AIM OF THE TASK: Using the listing below, retype exactly the lines starting at the one with "cbn. by intros" and ending at the one with "Proof. done. Qed.", and include both.

------------------------

Lemma restore_fold_lookup now l : forall m,
  im_inv m -> im_forced m = ∅ -> NoDup l.*1 ->
  (forall id e, (id, e) ∈ l -> exists i, e = Some i /\ ins_id i = id /\ ins_status i <> Ins_DELETED) ->
  (forall id, id ∈ l.*1 -> id ∉ dkeys (im_instances m)) ->
  dkeys (im_instances (foldl (restore_one now) m l)) = dkeys (im_instances m) ++ l.*1 /\
  forall id, lookup_instance (foldl (restore_one now) m l) id =
    match dget id l with
    | Some e => restored now <$> e
    | None => lookup_instance m id
    end.
Proof.
  induction l as [|[id e] l IH]; intros m Hm Hf Hnd Hok Hfresh.
  { cbn. by rewrite app_nil_r. }
  destruct (Hok id e ltac:(set_solver)) as (i & -> & Hid & Hst). cbn [foldl].
  destruct (restore_one_inv now m (id, Some i) Hm Hf) as [Hm1 Hf1].
  { cbn. by intros ? [= <-]. }
  destruct (restore_one_lookup now m id i Hm) as [Hk Hl]. rewrite Hid in Hk, Hl.
  rewrite dkeys_dset_fresh in Hk by (apply Hfresh; set_solver).
  cbn in Hnd. apply NoDup_cons in Hnd as [Hnid Hnd].
  destruct (IH _ Hm1 Hf1 Hnd) as [IHk IHl].
  { intros id' e' Hin. apply (Hok id' e'). set_solver. }
  { intros id' Hin. rewrite Hk, elem_of_app. intros [Hin'|Hin'].
    - by apply (Hfresh id'); [set_solver|].
    - apply list_elem_of_singleton in Hin'. subst. done. }
  split.
  - rewrite IHk, Hk, <- app_assoc. done.
  - intros id'. rewrite IHl. cbn [dget]. rewrite Hl.
    destruct (decide (id = id')) as [<-|Hne].
    + rewrite decide_True by done. destruct (dget id l) eqn:E; [|done].
      apply dget_Some_key in E. done.
    + by rewrite decide_False by done.
Qed.

Section RoundTrip.
Context (digest : dict Z (option Instance_) -> Z -> pyfloat -> string).

(** The state [persist_data] writes. *)
Definition persisted (now : pyfloat) (m : IM) : PersistentState :=
  let data := omap (fun '(id, r) => i ← deref m r; Some (id, Some (model_dump i))) (im_instances m) in
  {| ps_data := data; ps_version := im_version m + 1; ps_timestamp := now;
     ps_checksum := digest data (im_version m + 1) now |}.

Lemma persist_data_writes now m :
  im_log (persist_data digest now m) = im_log m ++ [EPersist (persisted now m)].
Proof. done. Qed.

Lemma persisted_entry m id e now :
  im_inv m ->
  (id, e) ∈ ps_data (persisted now m) <-> exists i, lookup_instance m id = Some i /\ e = Some (model_dump i).
Proof.
  intros (Hwf & _). cbn. rewrite list_elem_of_omap. unfold lookup_instance. split.
  - intros ([id' r] & Hin & He). apply elem_dget in Hin; [|done].
    destruct (deref m r) as [i|] eqn:Hi; [|done]. cbn in He. simplify_eq.
    exists i. rewrite Hin. done.
  - intros (i & Hl & ->). destruct (dget id (im_instances m)) as [r|] eqn:Hr; [|done]. cbn in Hl.
    exists (id, r). split; [by apply dget_elem|]. by rewrite Hl.
Qed.

Lemma persisted_keys m now : im_inv m -> (ps_data (persisted now m)).*1 = dkeys (im_instances m).
Proof.
  intros (Hwf & _ & Hreg & _). cbn. unfold dkeys, dict_wf in *.
  assert (Hall : forall id r, (id, r) ∈ im_instances m -> deref m r <> None).
  { intros id r Hin%elem_dget; [|done]. destruct (Hreg id r Hin) as (i & Hi & _).
    unfold deref. by rewrite Hi. }
  clear Hwf Hreg. induction (im_instances m) as [|[id r] l IH]; [done|]. cbn.
  destruct (deref m r) as [i|] eqn:Hi; cbn.
  - f_equal. apply IH. intros id' r' Hin. apply (Hall id'). set_solver.
  - destruct (Hall id r); [set_solver|done].
Qed.

Lemma persisted_ok m id e now :
  im_inv m -> (id, e) ∈ ps_data (persisted now m) ->
  exists i, e = Some i /\ ins_id i = id /\ ins_status i <> Ins_DELETED.
Proof.
  intros Hm (i & Hl & ->)%persisted_entry; [|done]. exists (model_dump i). split; [done|].
  unfold lookup_instance in Hl. destruct (dget id (im_instances m)) as [r|] eqn:Hr; [|done]. cbn in Hl.
  destruct Hm as (_ & _ & Hreg & _). destruct (Hreg id r Hr) as (j & Hj & Hid & Hnd & _).
  assert (j = i) as -> by (unfold deref in Hl; congruence). done.
Qed.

------------------------

TASK RESULT:
  { cbn. by intros ? [= <-]. }
  destruct (restore_one_lookup now m id i Hm) as [Hk Hl]. rewrite Hid in Hk, Hl.
  rewrite dkeys_dset_fresh in Hk by (apply Hfresh; set_solver).
  cbn in Hnd. apply NoDup_cons in Hnd as [Hnid Hnd].
  destruct (IH _ Hm1 Hf1 Hnd) as [IHk IHl].
  { intros id' e' Hin. apply (Hok id' e'). set_solver. }
  { intros id' Hin. rewrite Hk, elem_of_app. intros [Hin'|Hin'].
    - by apply (Hfresh id'); [set_solver|].
    - apply list_elem_of_singleton in Hin'. subst. done. }
  split.
  - rewrite IHk, Hk, <- app_assoc. done.
  - intros id'. rewrite IHl. cbn [dget]. rewrite Hl.
    destruct (decide (id = id')) as [<-|Hne].
    + rewrite decide_True by done. destruct (dget id l) eqn:E; [|done].
      apply dget_Some_key in E. done.
    + by rewrite decide_False by done.
Qed.

Section RoundTrip.
Context (digest : dict Z (option Instance_) -> Z -> pyfloat -> string).

(** The state [persist_data] writes. *)
Definition persisted (now : pyfloat) (m : IM) : PersistentState :=
  let data := omap (fun '(id, r) => i ← deref m r; Some (id, Some (model_dump i))) (im_instances m) in
  {| ps_data := data; ps_version := im_version m + 1; ps_timestamp := now;
     ps_checksum := digest data (im_version m + 1) now |}.

Lemma persist_data_writes now m :
  im_log (persist_data digest now m) = im_log m ++ [EPersist (persisted now m)].
Proof. done. Qed.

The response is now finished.